Constituirá a atribuição de prémios em dinheiro, ainda que não directamente através da máquina, condição sine qua non para a qualificação do jogo como de fortuna ou azar? Segundo o Ac. Rel. Coimbra de 02.02.2011 ao apelar à atribuição de prémios em dinheiro, imediatamente ou através da substituição de fichas ou pontos, “a ideia que está na base dos termos utilizados tem a ver com o acréscimo de compulsividade que a atribuição de fichas e de pontos confere ao jogo, o mesmo acontecendo com as moedas. Com efeito, quer as moedas quer as fichas podem ser imediatamente utilizadas para que o jogador continue indefinidamente o jogo, funcionando a atribuição de pontuações que se vão somando do mesmo modo.

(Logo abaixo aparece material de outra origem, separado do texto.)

(* ===== verification/EcallSpec.v ===== *)
(** * The ECALL handlers refine their reading over the abstract machine

    Over any lawful paged memory, [handle_ecall] has the effect that the same handler has
    on the flat memory of the abstract machine, unless that panics: the caches, the
    encryption and the proofs of the memory cannot be seen through an ECALL. *)

From S2P Require Import Prelude Riscv Memory MemorySpec Cpu Isa CpuSpec Ux UxSpec Manifest ManifestSpec ClientCommands ClientCommandsSpec OutsourcedMem OutsourcedSpec Accesses Ecall GuestSpec.

(** ** What the model relies on of the operating system: the buffers that it fills have the
    size of the arrays that are passed. *)

Definition out_ok (n : nat) (bs : list Z) : Prop := length bs = n /\ bytes_ok bs.
Class SysLaws (D : Type) `{SY : Sys D} := {
  size_ripemd160 : 0 <= sizeof_ripemd160 < 2 ^ 16;
  size_sha256 : 0 <= sizeof_sha256 < 2 ^ 16;
  size_sha512 : 0 <= sizeof_sha512 < 2 ^ 16;
  size_sha3 : 0 <= sizeof_sha3 < 2 ^ 16;
  modm_out : forall r m, out_ok (length r) (snd (cx_math_modm_no_throw r m));
  addm_out : forall a b m, out_ok (length a) (snd (cx_math_addm_no_throw a b m));
  subm_out : forall a b m, out_ok (length a) (snd (cx_math_subm_no_throw a b m));
  multm_out : forall a b m, out_ok (length a) (snd (cx_math_multm_no_throw a b m));
  invprimem_out : forall a p, out_ok (length a) (snd (cx_math_invprimem_no_throw a p));
  powm_out : forall a e m, out_ok (length a) (snd (cx_math_powm_no_throw a e m));
  hash_init_out : forall c i n, out_ok (length c) (snd (cx_hash_init_ex c i n));
  hash_update_out : forall c d, out_ok (length c) (snd (cx_hash_update c d));
  hash_final_out : forall c, out_ok 64 (snd (cx_hash_final c));
  bip32_key_out : forall c p, out_ok 32 (fst (os_perso_derive_node_bip32 c p));
  bip32_chain_out : forall c p, out_ok 32 (snd (os_perso_derive_node_bip32 c p));
  pair_out : forall c k, length (fst (snd (cx_ecfp_generate_pair_no_throw c k))) = 65%nat;
  ripemd160_out : forall d, out_ok 20 (sdk_ripemd160 d);
  hmac_sha512_out : forall k d, out_ok 64 (hmac_sha512 k d);
  add_point_out : forall c p q, out_ok 65 (snd (cx_ecfp_add_point_no_throw c p q));
  scalar_mult_out : forall c p k, out_ok 65 (snd (cx_ecfp_scalar_mult_no_throw c p k));
  rng_out : forall d n, out_ok n (fst (cx_rng_no_throw d n));
  ecdsa_out : forall k m i d, out_ok 72 (fst (snd (cx_ecdsa_sign_no_throw k m i d)));
  ecdsa_len : forall k m i d, 0 <= snd (snd (cx_ecdsa_sign_no_throw k m i d));
  schnorr_out : forall d k m i x s, out_ok 64 (fst (snd (fst (cx_ecschnorr_sign_no_throw d k m i x s))));
}.

(** The handler's state: its arrays hold bytes, and the store is well formed. *)
Definition event_ok (e : option (EventCode * list Z)) : Prop :=
  forall c d, e = Some (c, d) -> out_ok 16 d.
Record handler_ok {D} (h : CommEcallHandler D) : Prop := {
  ho_tape : bytes_tape (hcomm h);
  ho_store : store_ok (hstore h);
  ho_event : event_ok (last_event h);
  ho_events : Forall (fun e => event_ok (stored_event e)) (events h);
}.

Section ecall.
Context {M : Type} `{PL : PagedMemoryLaws M} {t : mode} `{Serves : !PagedMemoryServes M t}.
Context {D : Type} `{SL : SysLaws D} `{HP : Heap} (target : Target).
Abbreviation Sim := (simulates (M:=M) (t:=t) (H:=CommEcallHandler D) handler_ok).
Implicit Types (h : CommEcallHandler D).

(** ** The steps that the handlers share *)

Lemma segment_sim p : Sim (segment p) (segment p) (fun _ => True).
Proof. eapply sim_map_err; [done|]. apply sim_on_guest, guest_segment_sim. Qed.
Lemma seg_read_sim id p len : 0 <= p -> 0 <= len < 2 ^ 32 ->
  Sim (seg_read id p len) (seg_read id p len) (out_ok (Z.to_nat len)).
Proof.
  intros Hp Hl. eapply sim_map_err; [done|]. apply sim_on_guest. pose proof (length_replicate (Z.to_nat len) 0) as E.
  intros c s Hs. pose proof (guest_read_sim (t:=t) id p (replicate (Z.to_nat len) 0) Hp ltac:(lia) c s Hs) as Hr.
  rewrite E in Hr. destruct Hr as [Hr|Hr]; [by left|right]. destruct (guest_read id p _ c) as [[] ?]; [|exact Hr..].
  destruct Hr as (s1 & ? & ? & ? & ?). by exists s1.
Qed.
Lemma seg_write_sim id p data : 0 <= p -> Z.of_nat (length data) < 2 ^ 32 -> bytes_ok data ->
  Sim (seg_write id p data) (seg_write id p data) (fun _ => True).
Proof. intros. eapply sim_map_err; [done|]. by apply sim_on_guest, guest_write_sim. Qed.
Lemma read_guest_sim p len : 0 <= p -> 0 <= len < 2 ^ 32 ->
  Sim (read_guest p len) (read_guest p len) (out_ok (Z.to_nat len)).
Proof. intros. eapply sim_bind; [apply segment_sim|]. intros seg _. by apply seg_read_sim. Qed.
Lemma write_guest_sim p data : 0 <= p -> Z.of_nat (length data) < 2 ^ 32 -> bytes_ok data ->
  Sim (write_guest p data) (write_guest p data) (fun _ => True).
Proof. intros. eapply sim_bind; [apply segment_sim|]. intros seg _. by apply seg_write_sim. Qed.
Lemma check_params_sim b msg : Sim (check_params b msg) (check_params b msg) (fun _ => b = false).
Proof. apply sim_lift. intros [] Hg. by destruct b. Qed.
Lemma check_ok_sim res msg : Sim (check_ok res msg) (check_ok res msg) (fun _ => True).
Proof. by apply sim_lift. Qed.
Lemma guard_sim b (e : CommEcallError) : Sim (lift (guard_err b e)) (lift (guard_err b e)) (fun _ => b = false).
Proof. apply sim_lift. intros [] Hg. by destruct b. Qed.
Lemma interrupted_sim response :
  Sim (interrupted response) (interrupted response) bytes_ok.
Proof.
  eapply sim_map_err; [done|]. apply sim_on_handler. intros h [Ht Hs He Hes]. unfold zoom, interrupt, mbind, st_mbind, st_bind, get, put.
  destruct (replies (hcomm h)) as [|[| |p1 p2 d] rest] eqn:E; [done..|].
  cbn. destruct (negb _); [done|]. split; [|by eapply (Ht p1 p2); rewrite E; left].
  split; [|done..]. intros q1 q2 x Hx. eapply (Ht q1 q2). rewrite E. by right.
Qed.
Lemma set_a0_sim x : is_u32 x -> Sim (set_a0 x) (set_a0 x) (fun _ => True).
Proof. intros. eapply sim_map_err; [done|]. by apply sim_on_guest, guest_set_reg_sim. Qed.
Lemma gr_sim r : 0 <= r < 32 -> Sim (gr r) (gr r) is_u32.
Proof. intros. eapply sim_map_err; [done|]. by apply sim_on_guest, guest_reg_sim. Qed.
Lemma unwrapped_sim {A} (m : ST (CommEcallHandler D * Cpu M) CommEcallError A) m' P :
  t <> Safe -> t <> Blocking ->
  Sim m m' P -> Sim (unwrapped m) (unwrapped m') P.
Proof.
  intros Ht1 Ht2 Hm h c s Hh Hs. specialize (Hm h c s Hh Hs). unfold unwrapped.
  destruct Hm as [[Hm Hc]|Hm]; [left; destruct (m' (h, s)) as [[] ?]; cbn in *; first [discriminate Hm | by split]|].
  destruct (m (h, c)) as [[a|e| |] [h1 c1]].
  - right. destruct Hm as (s1 & -> & Hm). by exists s1.
  - right. destruct Hm as [[Hm _]|Hm]; [left; by destruct t|right; destruct (m' (h, s)) as [[] ?]; cbn in Hm |- *; by destruct Hm].
  - by share Hm (m' (h, s)).
  - by share Hm (m' (h, s)).
Qed.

Mas tal ocorre porque o que caracteriza tais jogos, embora a lei não o diga, é a natureza indefinida do prémio e a possibilidade de num percurso intermédio o jogador perder tudo o que havia ganho”. Já nas modalidades afins a que alude o artº 159º da Lei do Jogo, tal não acontece. Na verdade, nas rifas, tômbolas, sorteios, concursos publicitários, concursos de conhecimentos e passatempos, a determinação prévia do prémio a que o jogador se pode habilitar gera um elemento de compulsividade menor. Daí que, de acordo com o citado aresto, nenhum jogo que tenha os prémios previamente definidos, ainda que atribua prémios em dinheiro ou desenvolva temas de jogos de fortuna ou azar, integra a classificação de jogos de fortuna ou azar e pode a sua exploração constituir crime. Também no Ac. Rel. Évora de 31.05.2011 se  entendeu que “o que caracteriza as modalidades afins e as distingue dos jogos de fortuna ou azar é a premeditação do respectivo prémio, a que acresce a pequena dimensão daquilo que o jogador arrisca, que até pode ser pura e simplesmente insignificante.
Ora, começando por delimitar negativamente o tipo de crime nunca merecerá a qualificação de crime a exploração de jogos que se enquadram num mecanismo em que os prémios se encontram previamente definidos.
É esse o caso dos autos já que dos factos provados decorre que no inicio do jogo as maquinas apresentam no ecrã os prémios que estão pré definidos.
Como se refere no Ac. TRC de 02/02/2011, o artigo 161º estabelece proibições em relação às modalidades afins no seu nº 3, quais sejam as de estes não poderem desenvolver temas de jogos de fortuna ou azar nem substituir por dinheiro ou fichas os prémios atribuídos. Continuando a delimitar negativamente o tipo de crime, porque às modalidades afins que atribuam prémios em dinheiro ou fichas a lei não deixa de designar como modalidades afins, a sua exploração ilícita constitui contra-ordenação, como se prevê no artigo 163º, o que afinal só pode significar que nenhum jogo que tenha os prémios previamente definidos, ainda que atribua prémios em dinheiro ou desenvolva temas de jogos de fortuna ou azar, integra a classificação de jogos de fortuna ou azar e pode a sua exploração constituir crime. E cremos ser esta a tese que está imanente ao acórdão de fixação de jurisprudência e que importa considerar até em obediência ao princípio da igualdade plasmado no artigo 13º da Constituição da República.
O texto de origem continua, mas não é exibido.